- Coat of arms
- Gmina Knyszyn within the Mońki County
- Coordinates (Knyszyn): 53°18′47″N 22°55′3″E﻿ / ﻿53.31306°N 22.91750°E
- Country: Poland
- Voivodeship: Podlaskie
- County: Mońki
- Seat: Knyszyn

Area
- • Total: 127.68 km^{2} (49.30 sq mi)

Population (2006)
- • Total: 4,942
- • Density: 39/km^{2} (100/sq mi)
- • Urban: 2,835
- • Rural: 2,107
- Website: https://www.knyszyn.pl/

= Gmina Knyszyn =

Gmina Knyszyn is an urban-rural gmina (administrative district) in Mońki County, Podlaskie Voivodeship, in north-eastern Poland. Its seat is the town of Knyszyn, which lies approximately 13 km south-east of Mońki and 28 km north-west of the regional capital Białystok.

The gmina covers an area of 127.68 km2, and as of 2006 its total population is 4,942 (out of which the population of Knyszyn amounts to 2,835, and the population of the rural part of the gmina is 2,107).

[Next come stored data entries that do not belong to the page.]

(** [try_pop]: [None] when it returns false (the out-parameter is left
    alone), [Some v] when it returns true having stored [v] in it. The slot
    keeps its value, as it does for trivially copyable [T]. *)
Definition try_pop (r : RingBuffer) : option T * RingBuffer :=
  let current_head := head_ r in
  if current_head =? tail_ r then (None, r)
  else (Some (slot (buffer_ r) current_head),
        mkRing (capacity_ r) (mask_ r) (buffer_ r)
               (advance (mask_ r) current_head) (tail_ r)).

(** [empty()], [size()], [capacity()] *)
Definition empty (r : RingBuffer) : bool := head_ r =? tail_ r.
Definition size (r : RingBuffer) : Z := Z.land (wrap64 (tail_ r - head_ r)) (mask_ r).
Definition capacity (r : RingBuffer) : Z := capacity_ r.

(** The test [try_push] makes before writing: [((tail+1) & mask) == head]. *)
Definition full (r : RingBuffer) : bool := advance (mask_ r) (tail_ r) =? head_ r.

(** A sequential run: one call at a time, pushes and pops interleaved. *)
Inductive Op := Push (item : T) | Pop.

(** The run's outcome: the items of the pushes that returned true, the
    items handed out by the pops that returned true, and the final ring. *)
Fixpoint run (r : RingBuffer) (ops : list Op) : list T * list T * RingBuffer :=
  match ops with
  | [] => ([], [], r)
  | Push x :: ops' =>
      let '(ok, r1) := try_push r x in
      let '(pushed, popped, r2) := run r1 ops' in
      (if ok then x :: pushed else pushed, popped, r2)
  | Pop :: ops' =>
      let '(got, r1) := try_pop r in
      let '(pushed, popped, r2) := run r1 ops' in
      (pushed, match got with Some v => v :: popped | None => popped end, r2)
  end.

(** Pushing a list of items in order, keeping every returned flag. *)
Fixpoint push_all (r : RingBuffer) (items : list T) : list bool * RingBuffer :=
  match items with
  | [] => ([], r)
  | x :: items' =>
      let '(ok, r1) := try_push r x in
      let '(oks, r2) := push_all r1 items' in
      (ok :: oks, r2)
  end.

(** The [n] slots read from index [h] onwards, wrapping with the mask. *)
Fixpoint slots_from (buf : list T) (mask h : Z) (n : nat) : list T :=
  match n with
  | O => []
  | S n' => slot buf h :: slots_from buf mask (advance mask h) n'
  end.

(** The queued items, oldest first: [size()] slots starting at [head_]. *)
Definition contents (r : RingBuffer) : list T :=
  slots_from (buffer_ r) (mask_ r) (head_ r) (Z.to_nat (size r)).

(** A ring as the constructor builds it for capacity [2^k], up to the
    positions of the two indices and the stored items. *)
Definition wf (k : Z) (r : RingBuffer) : Prop :=
  0 ≤ k < 64 ∧ capacity_ r = 2 ^ k ∧ mask_ r = 2 ^ k - 1 ∧
  Z.of_nat (length (buffer_ r)) = 2 ^ k ∧
  0 ≤ head_ r < 2 ^ k ∧ 0 ≤ tail_ r < 2 ^ k.

End RingBuffer.

Arguments RingBuffer : clear implicits.
Arguments Op : clear implicits.

End Ring.

(** * Messages, symbols and the feed decoder *)

Module Feed.

(** ** Bytes of the mapping *)

(** A little-endian unsigned field. *)
Definition le_unsigned (bs : list byte) : Z :=
  foldr (λ b acc, Z.of_N (Byte.to_N b) + 256 * acc) 0 bs.

(** A little-endian [int64_t] field (two's complement). *)
Definition le_int64 (bs : list byte) : Z :=
  let u := le_unsigned bs in if u <? 2 ^ 63 then u else u - 2 ^ 64.

(** The [len] bytes at offset [off]. *)
Definition bytes_at (bs : list byte) (off len : Z) : list byte :=
  take (Z.to_nat len) (drop (Z.to_nat off) bs).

The gmina contains part of the protected area called Knyszyń Forest Landscape Park.

==Villages==
Apart from the town of Knyszyn, Gmina Knyszyn contains the villages and settlements of Chobotki, Czechowizna, Grądy, Guzy, Jaskra, Kalinówka Kościelna, Knyszyn-Cisówka, Knyszyn-Zamek, Lewonie, Nowiny Kasjerskie, Nowiny-Zdroje, Ogrodniki, Poniklica, Stoczek, Wodziłówka, Wojtówce and Zofiówka.

==Neighbouring gminas==
Gmina Knyszyn is bordered by the gminas of Czarna Białostocka, Dobrzyniewo Duże, Jasionówka, Krypno and Mońki.